====== RECORDED DATA ======
Lemma processText_stray_end_marker_witness :
  begin Sample.markers <> [] /\
  includes (before_first_begin Sample.markers
              (str "oops----END-SNIPPET----tail"))
    (end_ Sample.markers) = true /\
  processText Sample.markers (str "oops----END-SNIPPET----tail") =
    [FoldableTextSection (KeyFoldable 0) (str "oops");
     MarkdownSection (KeyTextAfter 0) (str "tail")].
Proof.
  assert (Hne : begin Sample.markers <> []) by discriminate.
  split; [exact Hne|]. split; [reflexivity|].
  destruct (processText_stray_end_marker Sample.markers
              (str "oops----END-SNIPPET----tail") Hne eq_refl)
    as (e & He & _ & Hp & _).
  vm_compute in He. injection He as <-. exact Hp.
Defined.

(** The theorem at work: a snippet that is opened and never closed. *)
Lemma processText_total_lenient_witness :
  nth_error (split (str "intro ----BEGIN-SNIPPET----dangling")
               (begin Sample.markers)) 1 = Some (str "dangling") /\
  includes (str "dangling") (end_ Sample.markers) = false /\
  processText Sample.markers (str "intro ----BEGIN-SNIPPET----dangling") =
    [MarkdownSection (KeyText 0) (str "intro ");
     MarkdownSection (KeyTextStart 1) (str "dangling")] /\
  segment_of (MarkdownSection (KeyTextStart 1) (str "dangling"))
    = Prose (str "dangling").
Proof.
  destruct (processText_total_lenient Sample.markers
              (str "intro ----BEGIN-SNIPPET----dangling"))
    as (_ & _ & Hlenient).
  destruct (Hlenient 0 (str "dangling") eq_refl eq_refl) as (H1 & H2).
  split; [reflexivity|]. split; [reflexivity|].
  split; [exact H1 | exact H2].
Defined.

(* ================================================================== *)
(** * The composer *)
(* ================================================================== *)

Import MessageBox.

Section ComposerFacts.

Variable M : SnippetMarkers.

(** ** Programmatic insertion (claim C7) *)

Lemma spliced_length ta text :
  valid_selection ta ->
  selectionStart ta + length text <= length (spliced ta text).
Proof.
  intros [Hse Hel]. unfold spliced.
  rewrite !length_app, length_firstn, length_skipn. lia.
Qed.

(** Where the buffer, its mirrors and the saved selection stand right
    after an insertion. *)
Lemma insertTextAtCursorPosition_buffer text st ta :
  textAreaRef st = Some ta ->
  let st' := insertTextAtCursorPosition text st in
  let pos := selectionStart ta + length text in
  draftText st' = spliced ta text /\
  textValue st' = spliced ta text /\
  option_map value (textAreaRef st')
    = Some (normalizeNewlines (spliced ta text)) /\
  selectionRef st' = {| start := pos; end' := pos |} /\
  pending st' = pending st ++ [MoveCursor pos] /\
  fileDataRef st' = fileDataRef st /\
  calls st' = calls st.
Proof.
  intros Hta. unfold insertTextAtCursorPosition. rewrite Hta.
  rewrite substring_prefix, substring_from_suffix. fold (spliced ta text).
  unfold setTextAreaValue, onTextArea. simpl. rewrite Hta. simpl.
  repeat split; try reflexivity.
  unfold set_value. cbv zeta.
  destruct (eqb (normalizeNewlines (spliced ta text)) (value ta)) eqn:E.
  - apply eqb_true_iff in E. now rewrite <- E.
  - reflexivity.
Qed.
======
ASSIGNMENT:
Above are the records. Print exactly, and only, the lines from the line with "nth_error (split (str" to the line with "unfold set_value. cbv zeta.", both inclusive.

RESPONSE BOX:
  nth_error (split (str "intro ----BEGIN-SNIPPET----dangling")
               (begin Sample.markers)) 1 = Some (str "dangling") /\
  includes (str "dangling") (end_ Sample.markers) = false /\
  processText Sample.markers (str "intro ----BEGIN-SNIPPET----dangling") =
    [MarkdownSection (KeyText 0) (str "intro ");
     MarkdownSection (KeyTextStart 1) (str "dangling")] /\
  segment_of (MarkdownSection (KeyTextStart 1) (str "dangling"))
    = Prose (str "dangling").
Proof.
  destruct (processText_total_lenient Sample.markers
              (str "intro ----BEGIN-SNIPPET----dangling"))
    as (_ & _ & Hlenient).
  destruct (Hlenient 0 (str "dangling") eq_refl eq_refl) as (H1 & H2).
  split; [reflexivity|]. split; [reflexivity|].
  split; [exact H1 | exact H2].
Defined.

(* ================================================================== *)
(** * The composer *)
(* ================================================================== *)

Import MessageBox.

Section ComposerFacts.

Variable M : SnippetMarkers.

(** ** Programmatic insertion (claim C7) *)

Lemma spliced_length ta text :
  valid_selection ta ->
  selectionStart ta + length text <= length (spliced ta text).
Proof.
  intros [Hse Hel]. unfold spliced.
  rewrite !length_app, length_firstn, length_skipn. lia.
Qed.

(** Where the buffer, its mirrors and the saved selection stand right
    after an insertion. *)
Lemma insertTextAtCursorPosition_buffer text st ta :
  textAreaRef st = Some ta ->
  let st' := insertTextAtCursorPosition text st in
  let pos := selectionStart ta + length text in
  draftText st' = spliced ta text /\
  textValue st' = spliced ta text /\
  option_map value (textAreaRef st')
    = Some (normalizeNewlines (spliced ta text)) /\
  selectionRef st' = {| start := pos; end' := pos |} /\
  pending st' = pending st ++ [MoveCursor pos] /\
  fileDataRef st' = fileDataRef st /\
  calls st' = calls st.
Proof.
  intros Hta. unfold insertTextAtCursorPosition. rewrite Hta.
  rewrite substring_prefix, substring_from_suffix. fold (spliced ta text).
  unfold setTextAreaValue, onTextArea. simpl. rewrite Hta. simpl.
  repeat split; try reflexivity.
  unfold set_value. cbv zeta.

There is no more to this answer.